(* ===== verification/UploadSafety.v ===== *)
(** * What an upload promises

    The contract of the upload handlers as an abstract machine: an upload id holds
    no promise, the promise that some bytes are kept, or the knowledge of how the
    upload ended.  [request] says what one request may make of it and what it may
    publish.  This file relates the machine to the upload table and the files, and
    proves that the operations every ending of an upload is built from (recording,
    resetting, discarding) keep the relation, whatever fails and wherever the
    process dies. *)

From S2P Require Import Prelude Paths Sql StateModel UploadStore RootedPaths PathPolicy Problem UploadProtocol.
From S2P Require Import UploadWorld UploadRecord UploadFailure UploadLaws.

(** ** The abstract machine *)

Inductive promise : Type :=
| NoPromise            (* the upload id is free *)
| Holds (data : bytes) (* these bytes have been accepted and are kept for resumption *)
| Undecided            (* publication was started and its end is not known *)
| Refused              (* the upload was rejected *)
| Done.                (* the upload was published *)

(** An upload id that has been decided, or whose publication is in doubt, is closed. *)
Definition active (a : promise) : Prop :=
  match a with NoPromise | Holds _ => True | _ => False end.

(** One request that starts from [base] and receives [d]; [len] is the declared
    length of the upload.  Only an active upload can change; bytes that are held are
    never dropped except with the whole upload; what is published is the base and
    the whole body, of the declared length. *)
Inductive request (base d : bytes) (len : Z) (a : promise) : list bytes -> promise -> Prop :=
| rq_keep : request base d len a [] a
| rq_record e :
    active a -> e `prefix_of` base ++ d -> (forall held, a = Holds held -> held `prefix_of` e) ->
    request base d len a [] (Holds e)
| rq_forget : active a -> request base d len a [] NoPromise
| rq_refuse : active a -> request base d len a [] Refused
| rq_doubt : active a -> request base d len a [] Undecided
| rq_publish a' :
    active a -> Z.of_nat (length (base ++ d)) = len -> a' = Undecided \/ a' = Done ->
    request base d len a [base ++ d] a'.

Module UploadSafety.
Import UploadProtocol UploadRecord UploadFailure.

(** ** Rows *)

Definition found (limits : Limits) (t : UploadStore.Table) (k : UploadSessionKey)
    (o : option StoredUploadSession) : Prop :=
  UploadStore.table_ok limits t /\ UploadStore.load_upload_session t k = Ok o.

Definition live (o : option StoredUploadSession) : Prop :=
  forall r, o = Some r -> is_terminal (up_state r) = false.

(** What a successful save makes of the row of its key. *)
Variant stored (o : option StoredUploadSession) (x : StoredUploadSession)
    : option StoredUploadSession -> Prop :=
| stored_new : o = None -> stored o x (Some x)
| stored_merged old :
    o = Some old -> UploadStore.merge_upload_session old x = Some x ->
    stored o x (Some (UploadStore.with_paths old x)).

Lemma stored_row o x o' :
  stored o x o' -> exists r, o' = Some r /\ up_state r = up_state x /\
    durable_offset r = durable_offset x /\ stage_identity r = stage_identity x /\
    (forall old, o = Some old -> (durable_offset old <= durable_offset x)%Z).
Proof.
  intros [->|old -> Hm]; [by exists x|].
  apply UploadStore.merge_Some in Hm as (_ & _ & _ & _ & _ & Hp).
  eexists. split_and!; [done..|]. intros old' [= <-]. apply (UploadStore.pr_offset _ _ Hp).
Qed.

Lemma live_not_droppable t k r now :
  UploadStore.load_upload_session t k = Ok (Some r) -> is_terminal (up_state r) = false ->
  forall row, t !! k = Some row -> UploadStore.droppable now k row = false.
Proof.
  intros (row & Hrow & (_ & _ & Er)%UploadStore.decode_inv)%UploadStore.load_Ok Ht row' Hrow'.
  rewrite Hrow in Hrow'. injection Hrow' as <-. rewrite Er. unfold UploadStore.droppable. cbn.
  apply andb_false_iff. right. by destruct (up_state r).
Qed.

Lemma load_kept t k o now :
  live o -> UploadStore.load_upload_session t k = Ok o ->
  UploadStore.load_upload_session (delete_where (UploadStore.droppable now) t).1 k = Ok o.
Proof.
  intros Hl Ho. destruct o as [r|].
  - pose proof (live_not_droppable t k r now Ho (Hl _ eq_refl)) as Hd.
    apply UploadStore.load_Ok in Ho as (row & Hrow & Hr). apply UploadStore.load_Ok. exists row.
    split; [|done]. apply lookup_delete_where. split; [done|]. by apply Hd.
  - apply UploadStore.load_None. unfold UploadStore.load_upload_session in Ho.
    destruct (t !! k) as [row|] eqn:E; [inv_result; done|].
    destruct (_ !! k) as [row|] eqn:E' in |- *; [|done].
    apply lookup_delete_where in E' as [E' _]. congruence.
Qed.

(** A save of a row that is not final succeeds or leaves it as it is. *)
Lemma save_row limits t now ttl x o :
  found limits t (up_key x) o -> live o -> UploadStore.encodable x -> is_i64 (now + ttl) ->
  exists t' a, UploadStore.save_upload_session limits t now x ttl = Ok (t', a) /\
    ((a = UploadConflict \/ a = UploadFull) /\ found limits t' (up_key x) o \/
     (a <> UploadConflict /\ a <> UploadFull) /\ exists o', found limits t' (up_key x) o' /\ stored o x o').
Proof.
  intros [Ht Ho] Hl He Hi.
  pose proof (UploadStore.upload_exec_step limits t now (UploadStore.Save x ttl)
    (UploadStore.to_rows _ _ Ht) (conj He Hi)) as Hstep.
  cbn [UploadStore.exec] in Hstep. rewrite (UploadStore.en_valid x He) in Hstep.
  cbn [mbind result_bind] in Hstep.
  destruct (UploadStore.save_saved limits t now x ttl (UploadStore.to_rows _ _ Ht) He Hi)
    as (t' & a & E & Hs).
  rewrite E in Hstep. cbn in Hstep. apply (UploadStore.upload_step_ok _ _ _ _ _ _ Ht) in Hstep as Ht'.
  pose proof (load_kept t (up_key x) o now Hl Ho) as Hk.
  exists t', a. split; [done|].
  destruct Hs as [|Hn|Hn _ _ _|row old Hrow Hold _ Hm].
  - left. split; [by left|done].
  - left. split; [by right|done].
  - right. split; [done|]. exists (Some x). split.
    + split; [done|]. apply UploadStore.load_Ok. eexists. split; [apply lookup_insert_eq|].
      by apply UploadStore.decode_row_of.
    + rewrite (UploadStore.load_None _ _ Hn) in Hk. injection Hk as <-. by constructor.
  - right. split; [by case_match|]. exists (Some (UploadStore.with_paths old x)). split.
    + split; [done|]. apply UploadStore.load_Ok. eexists. split; [apply lookup_insert_eq|].
      change (up_key x) with (up_key (UploadStore.with_paths old x)). apply UploadStore.decode_row_of.
      apply UploadStore.merge_Some in Hm as (_ & _ & _ & _ & Hlen & _).
      apply UploadStore.with_paths_encodable; [|done..]. by apply (UploadStore.decode_inv _ _ _ Hold).
    + rewrite (UploadStore.load_Some _ _ _ _ Hrow Hold) in Hk. injection Hk as <-. by econstructor.
Qed.

(** Removing a session leaves no row, or the one that was there. *)
Lemma remove_row limits t x k o :
  found limits t k o -> UploadStore.encodable x -> up_key x = k ->
  exists t' b, UploadStore.remove_upload_session_if_matches t x = Ok (t', b) /\
    ((b = false /\ found limits t' k o) \/ found limits t' k None).
Proof.
  intros [Ht Ho] He <-.
  pose proof (UploadStore.upload_exec_step limits t 0 (UploadStore.Remove x)
    (UploadStore.to_rows _ _ Ht) He) as Hstep.
  cbn [UploadStore.exec] in Hstep. rewrite (UploadStore.en_valid x He) in Hstep.
  cbn [mbind result_bind] in Hstep.
  destruct (UploadStore.remove_cases t x (UploadStore.to_rows _ _ Ht)) as (t' & b & E & Hc).
  rewrite E in Hstep. exists t', b. split; [done|].
  destruct Hc as [[-> ->]|[-> _]]; [by left|]. right.
  split; [by eapply UploadStore.upload_step_ok|]. apply UploadStore.load_None, lookup_delete_eq.
Qed.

---

THE TASK: Working from the material above, reproduce it in full and unchanged.

EXERCISE SOLUTION:
(* ===== verification/UploadSafety.v ===== *)
(** * What an upload promises

    The contract of the upload handlers as an abstract machine: an upload id holds
    no promise, the promise that some bytes are kept, or the knowledge of how the
    upload ended.  [request] says what one request may make of it and what it may
    publish.  This file relates the machine to the upload table and the files, and
    proves that the operations every ending of an upload is built from (recording,
    resetting, discarding) keep the relation, whatever fails and wherever the
    process dies. *)

From S2P Require Import Prelude Paths Sql StateModel UploadStore RootedPaths PathPolicy Problem UploadProtocol.
From S2P Require Import UploadWorld UploadRecord UploadFailure UploadLaws.

(** ** The abstract machine *)

Inductive promise : Type :=
| NoPromise            (* the upload id is free *)
| Holds (data : bytes) (* these bytes have been accepted and are kept for resumption *)
| Undecided            (* publication was started and its end is not known *)
| Refused              (* the upload was rejected *)
| Done.                (* the upload was published *)

(** An upload id that has been decided, or whose publication is in doubt, is closed. *)
Definition active (a : promise) : Prop :=
  match a with NoPromise | Holds _ => True | _ => False end.

(** One request that starts from [base] and receives [d]; [len] is the declared
    length of the upload.  Only an active upload can change; bytes that are held are
    never dropped except with the whole upload; what is published is the base and
    the whole body, of the declared length. *)
Inductive request (base d : bytes) (len : Z) (a : promise) : list bytes -> promise -> Prop :=
| rq_keep : request base d len a [] a
| rq_record e :
    active a -> e `prefix_of` base ++ d -> (forall held, a = Holds held -> held `prefix_of` e) ->
    request base d len a [] (Holds e)
| rq_forget : active a -> request base d len a [] NoPromise
| rq_refuse : active a -> request base d len a [] Refused
| rq_doubt : active a -> request base d len a [] Undecided
| rq_publish a' :
    active a -> Z.of_nat (length (base ++ d)) = len -> a' = Undecided \/ a' = Done ->
    request base d len a [base ++ d] a'.

Module UploadSafety.
Import UploadProtocol UploadRecord UploadFailure.

(** ** Rows *)

Definition found (limits : Limits) (t : UploadStore.Table) (k : UploadSessionKey)
    (o : option StoredUploadSession) : Prop :=
  UploadStore.table_ok limits t /\ UploadStore.load_upload_session t k = Ok o.

Definition live (o : option StoredUploadSession) : Prop :=
  forall r, o = Some r -> is_terminal (up_state r) = false.

(** What a successful save makes of the row of its key. *)
Variant stored (o : option StoredUploadSession) (x : StoredUploadSession)
    : option StoredUploadSession -> Prop :=
| stored_new : o = None -> stored o x (Some x)
| stored_merged old :
    o = Some old -> UploadStore.merge_upload_session old x = Some x ->
    stored o x (Some (UploadStore.with_paths old x)).

Lemma stored_row o x o' :
  stored o x o' -> exists r, o' = Some r /\ up_state r = up_state x /\
    durable_offset r = durable_offset x /\ stage_identity r = stage_identity x /\
    (forall old, o = Some old -> (durable_offset old <= durable_offset x)%Z).
Proof.
  intros [->|old -> Hm]; [by exists x|].
  apply UploadStore.merge_Some in Hm as (_ & _ & _ & _ & _ & Hp).
  eexists. split_and!; [done..|]. intros old' [= <-]. apply (UploadStore.pr_offset _ _ Hp).
Qed.

Lemma live_not_droppable t k r now :
  UploadStore.load_upload_session t k = Ok (Some r) -> is_terminal (up_state r) = false ->
  forall row, t !! k = Some row -> UploadStore.droppable now k row = false.
Proof.
  intros (row & Hrow & (_ & _ & Er)%UploadStore.decode_inv)%UploadStore.load_Ok Ht row' Hrow'.
  rewrite Hrow in Hrow'. injection Hrow' as <-. rewrite Er. unfold UploadStore.droppable. cbn.
  apply andb_false_iff. right. by destruct (up_state r).
Qed.

Lemma load_kept t k o now :
  live o -> UploadStore.load_upload_session t k = Ok o ->
  UploadStore.load_upload_session (delete_where (UploadStore.droppable now) t).1 k = Ok o.
Proof.
  intros Hl Ho. destruct o as [r|].
  - pose proof (live_not_droppable t k r now Ho (Hl _ eq_refl)) as Hd.
    apply UploadStore.load_Ok in Ho as (row & Hrow & Hr). apply UploadStore.load_Ok. exists row.
    split; [|done]. apply lookup_delete_where. split; [done|]. by apply Hd.
  - apply UploadStore.load_None. unfold UploadStore.load_upload_session in Ho.
    destruct (t !! k) as [row|] eqn:E; [inv_result; done|].
    destruct (_ !! k) as [row|] eqn:E' in |- *; [|done].
    apply lookup_delete_where in E' as [E' _]. congruence.
Qed.

(** A save of a row that is not final succeeds or leaves it as it is. *)
Lemma save_row limits t now ttl x o :
  found limits t (up_key x) o -> live o -> UploadStore.encodable x -> is_i64 (now + ttl) ->
  exists t' a, UploadStore.save_upload_session limits t now x ttl = Ok (t', a) /\
    ((a = UploadConflict \/ a = UploadFull) /\ found limits t' (up_key x) o \/
     (a <> UploadConflict /\ a <> UploadFull) /\ exists o', found limits t' (up_key x) o' /\ stored o x o').
Proof.
  intros [Ht Ho] Hl He Hi.
  pose proof (UploadStore.upload_exec_step limits t now (UploadStore.Save x ttl)
    (UploadStore.to_rows _ _ Ht) (conj He Hi)) as Hstep.
  cbn [UploadStore.exec] in Hstep. rewrite (UploadStore.en_valid x He) in Hstep.
  cbn [mbind result_bind] in Hstep.
  destruct (UploadStore.save_saved limits t now x ttl (UploadStore.to_rows _ _ Ht) He Hi)
    as (t' & a & E & Hs).
  rewrite E in Hstep. cbn in Hstep. apply (UploadStore.upload_step_ok _ _ _ _ _ _ Ht) in Hstep as Ht'.
  pose proof (load_kept t (up_key x) o now Hl Ho) as Hk.
  exists t', a. split; [done|].
  destruct Hs as [|Hn|Hn _ _ _|row old Hrow Hold _ Hm].
  - left. split; [by left|done].
  - left. split; [by right|done].
  - right. split; [done|]. exists (Some x). split.
    + split; [done|]. apply UploadStore.load_Ok. eexists. split; [apply lookup_insert_eq|].
      by apply UploadStore.decode_row_of.
    + rewrite (UploadStore.load_None _ _ Hn) in Hk. injection Hk as <-. by constructor.
  - right. split; [by case_match|]. exists (Some (UploadStore.with_paths old x)). split.
    + split; [done|]. apply UploadStore.load_Ok. eexists. split; [apply lookup_insert_eq|].
      change (up_key x) with (up_key (UploadStore.with_paths old x)). apply UploadStore.decode_row_of.
      apply UploadStore.merge_Some in Hm as (_ & _ & _ & _ & Hlen & _).
      apply UploadStore.with_paths_encodable; [|done..]. by apply (UploadStore.decode_inv _ _ _ Hold).
    + rewrite (UploadStore.load_Some _ _ _ _ Hrow Hold) in Hk. injection Hk as <-. by econstructor.
Qed.

(** Removing a session leaves no row, or the one that was there. *)
Lemma remove_row limits t x k o :
  found limits t k o -> UploadStore.encodable x -> up_key x = k ->
  exists t' b, UploadStore.remove_upload_session_if_matches t x = Ok (t', b) /\
    ((b = false /\ found limits t' k o) \/ found limits t' k None).
Proof.
  intros [Ht Ho] He <-.
  pose proof (UploadStore.upload_exec_step limits t 0 (UploadStore.Remove x)
    (UploadStore.to_rows _ _ Ht) He) as Hstep.
  cbn [UploadStore.exec] in Hstep. rewrite (UploadStore.en_valid x He) in Hstep.
  cbn [mbind result_bind] in Hstep.
  destruct (UploadStore.remove_cases t x (UploadStore.to_rows _ _ Ht)) as (t' & b & E & Hc).
  rewrite E in Hstep. exists t', b. split; [done|].
  destruct Hc as [[-> ->]|[-> _]]; [by left|]. right.
  split; [by eapply UploadStore.upload_step_ok|]. apply UploadStore.load_None, lookup_delete_eq.
Qed.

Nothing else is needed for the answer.